This chapter will help you avoid human bias, improve hiring success rates, save time and stress by creating structure, ask questions that predict success and make data-backed decisions.

image by Studio Spass

Using a structured system for determining, implementing, and
assessing improvements to your hiring process will help you take swift,
constructive action on your hiring data that will significantly improve
your hiring process.

How do I improve my hiring process?

1. Gather a team
One of the most difficult things about making change is getting buy-in.
Fortunately this is simple to address. People tend to support what they
help create, so all you have to do is include more people in the decision
making process.
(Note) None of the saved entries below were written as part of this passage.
Lemma top_state_unfreeze info_file n st :
  top_state' info_file n = Some st ->
  ((Z.of_nat n <= first_tuned)%Z ->
   fine_tuning st = false /\ frozen_trace (trace st))
  /\ ((first_tuned < Z.of_nat n)%Z ->
      fine_tuning st = true /\ unfrozen_trace (trace st)).
Proof.
  unfold unfrozen_trace, frozen_trace, first_tuned. revert st.
  induction n as [|n IH]; intros st'.
  - intros [= <-]. simpl. split; [|lia]. intros _. split; [done|constructor].
  - intros H. pose proof H as Htop'.
    apply top_state_S_inv in H as (st & st1 & Htop & Hc & Hep).
    destruct (IH st Htop) as [Hlow Hhigh]. clear IH.
    pose proof (check_trace early_stop warmup_epoch (Z.of_nat n) st) as Htr1.
    pose proof (check_fine_tuning (Z.of_nat n) st) as Hft1.
    rewrite Hc in Htr1, Hft1. simpl in Htr1, Hft1.
    unfold train_epoch in Hep.
    apply train_batches_events in Hep as (evs & Htr & Hev & Hft & _).
    unfold unfreeze in Htr, Hft. rewrite Hft1 in Htr, Hft.
    destruct (Z_lt_le_dec (Z.of_nat n) (Z.max warmup_epoch 0)) as [Hlt|Hge].
    + destruct (Hlow ltac:(lia)) as [Hf Hfr]. rewrite Hf in Htr, Hft.
      destruct (Z.leb_spec warmup_epoch (Z.of_nat n)); [lia|].
      simpl in Htr, Hft. split; [|lia]. intros _. rewrite Htr, Htr1.
      split; [congruence|]. apply Forall_app. split; [done|].
      eapply Forall_impl; [exact Hev|]. intros ev [? ?]. split; [lia|done].
    + split; [lia|]. intros _.
      destruct (decide (Z.of_nat n = Z.max warmup_epoch 0)) as [Heq|Hne].
      * destruct (Hlow ltac:(lia)) as [Hf Hfr]. rewrite Hf in Htr, Hft.
        destruct (Z.leb_spec warmup_epoch (Z.of_nat n)); [|lia].
        simpl in Htr, Hft. split; [congruence|].
        exists (trace st), evs. rewrite Htr, Htr1, <- app_assoc, Heq.
        repeat split; [done|].
        eapply Forall_impl; [exact Hev|]. intros ev [? ?]. split; [lia|done].
      * destruct (Hhigh ltac:(lia)) as [Hf (before & after & Hsplit & Hb & Ha)].
        rewrite Hf in Htr, Hft. simpl in Htr, Hft. split; [congruence|].
        exists before, (after ++ evs)%list.
        rewrite Htr, Htr1, Hsplit, <- app_assoc. repeat split; [done|].
        apply Forall_app. split; [done|].
        eapply Forall_impl; [exact Hev|]. intros ev [? ?].
        split; [lia|done].
Qed.

(** X11. The embedding is unfrozen at most once in a run, and exactly at
    the top of epoch [max(warmup_epoch, 0)]: either the run has no
    unfreezing and all it did belongs to earlier epochs, or its events
    are those of the earlier epochs, then the unfreezing, then those of
    the later epochs, with every batch from that epoch on trained after
    the unfreezing. *)
Theorem X11_unfrozen_once_at_warmup info_file final :
  fit_loop' info_file = Some final ->
  (frozen_trace (trace final) /\ unfreezes (trace final) = [])
  \/ (unfrozen_trace (trace final)
      /\ unfreezes (trace final) = [first_tuned]).
Proof.
  intros Hfit.
  assert (Hnone : forall evs,
             Forall (fun ev => is_unfreeze ev = false) evs -> unfreezes evs = []).
  { induction evs as [|ev evs IH]; [done|]. intros Hall.
    inversion Hall as [|? ? Hev Hevs]; subst. unfold unfreezes in *.
    destruct ev; try done; simpl; by apply IH. }
  destruct (fit_loop_final_top _ _ _ _ _ _ _ _ _ _ _ Hfit)
    as (m & st_m & Htop & ->).
  destruct (top_state_unfreeze _ _ _ Htop) as [Hlow Hhigh].
  destruct (Z_lt_le_dec first_tuned (Z.of_nat m)) as [Hlt|Hge].
  - right. destruct (Hhigh Hlt) as [_ Hun]. split; [done|].
    destruct Hun as (before & after & -> & Hb & Ha).
    assert (unfreezes (before ++ Unfreeze first_tuned :: after)
            = (unfreezes before ++ first_tuned :: unfreezes after)%list) as ->
      by (unfold unfreezes; by rewrite omap_app).
    rewrite (Hnone before), (Hnone after); [done| |].
    + eapply Forall_impl; [exact Ha|]. by intros ev [_ ?].
    + eapply Forall_impl; [exact Hb|]. by intros ev [_ ?].
  - left. destruct (Hlow Hge) as [_ Hfr]. split; [done|].
    apply Hnone. eapply Forall_impl; [exact Hfr|]. by intros ev [_ ?].
Qed.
This will make it is easy for you to support each other,
brainstorm together, and bring a greater variety of ideas to the table.
Don’t forget to assign some roles too: teams should have a leader who
helps facilitate teamwork, a secretary to take notes, and an owner (the
person most affected by changes made to the hiring process) who has
the final say.

2. Review
Once your team is assembled, go over your hiring process evaluation
together, make notes, and discuss both the general and the specific
problems you see.

3. Chart your current hiring process
As this is a such an abstract, broad subject, the best way to get your
collective heads around it is with visuals: put everything on the wall
somewhere so that the entire team can access it so that it’s easy to
reference at any time.

Start by mapping the process. Sticky notes on a whiteboard work
really well for this, as you’ll probably make several adjustments along
the way. Then identify the activities that make up the process you’ve
mapped by writing out the various steps and noting who is responsible
for each of them.

4. Pinpoint your pain points
Mark the problems that you discovered during the hiring process
evaluation directly onto the chart of your hiring process. Use different
coloured sticky notes so that it’s easy to distinguish between different
areas and topics. As you do this, you’ll quickly begin to see which areas
of your process need the most work.

5. Establish goals and expectations
Discuss the pain points you’ve laid out and decide on a few problems
to focus on first. Next, work out your expectations for improvement.
Break these down into long-term and short-term goals and set the key
performance indicators that you’ll use to measure success.
While thinking big is always good, don’t lose sight of lower priority
pain points as you’ll want to address them in the future too. Trello is an
excellent place to keep a record of future fixes that you want to make.

6. Diverge
Explore possible solutions as a team. The overarching goal is to come
up with as many different ideas as possible and explore all the different
solutions available.
It’s vital that everybody feels completely comfortable putting forward
ideas. Reassure the team that there are no or wrong answers, and go in
with a mindset that builds on suggestions by saying “Yes, and …” and
avoids flat out “no’s”. Anything goes here, so encourage everyone to
continually ask, “How could we…”

7. Converge
After exploring as many directions as possible, it’s time to come
together and make some decisions. List all of the ideas your team
has come up with and narrow them down until you have a handful of
actionable next steps that you can all agree on.
When making your decisions, keep scale in mind, because by combining
both simple and complex steps, you can realistically take action on
multiple solutions at once.
Once you’ve decided on next steps, create a living document (we like
to use a Trello board) that you can share them with your team to keep
everyone up to date on the progress you make.

8. Create and implement
Get busy! It’s time to make those changes. Turn your plans into
concrete actions and make the changes that you’ve agreed to make.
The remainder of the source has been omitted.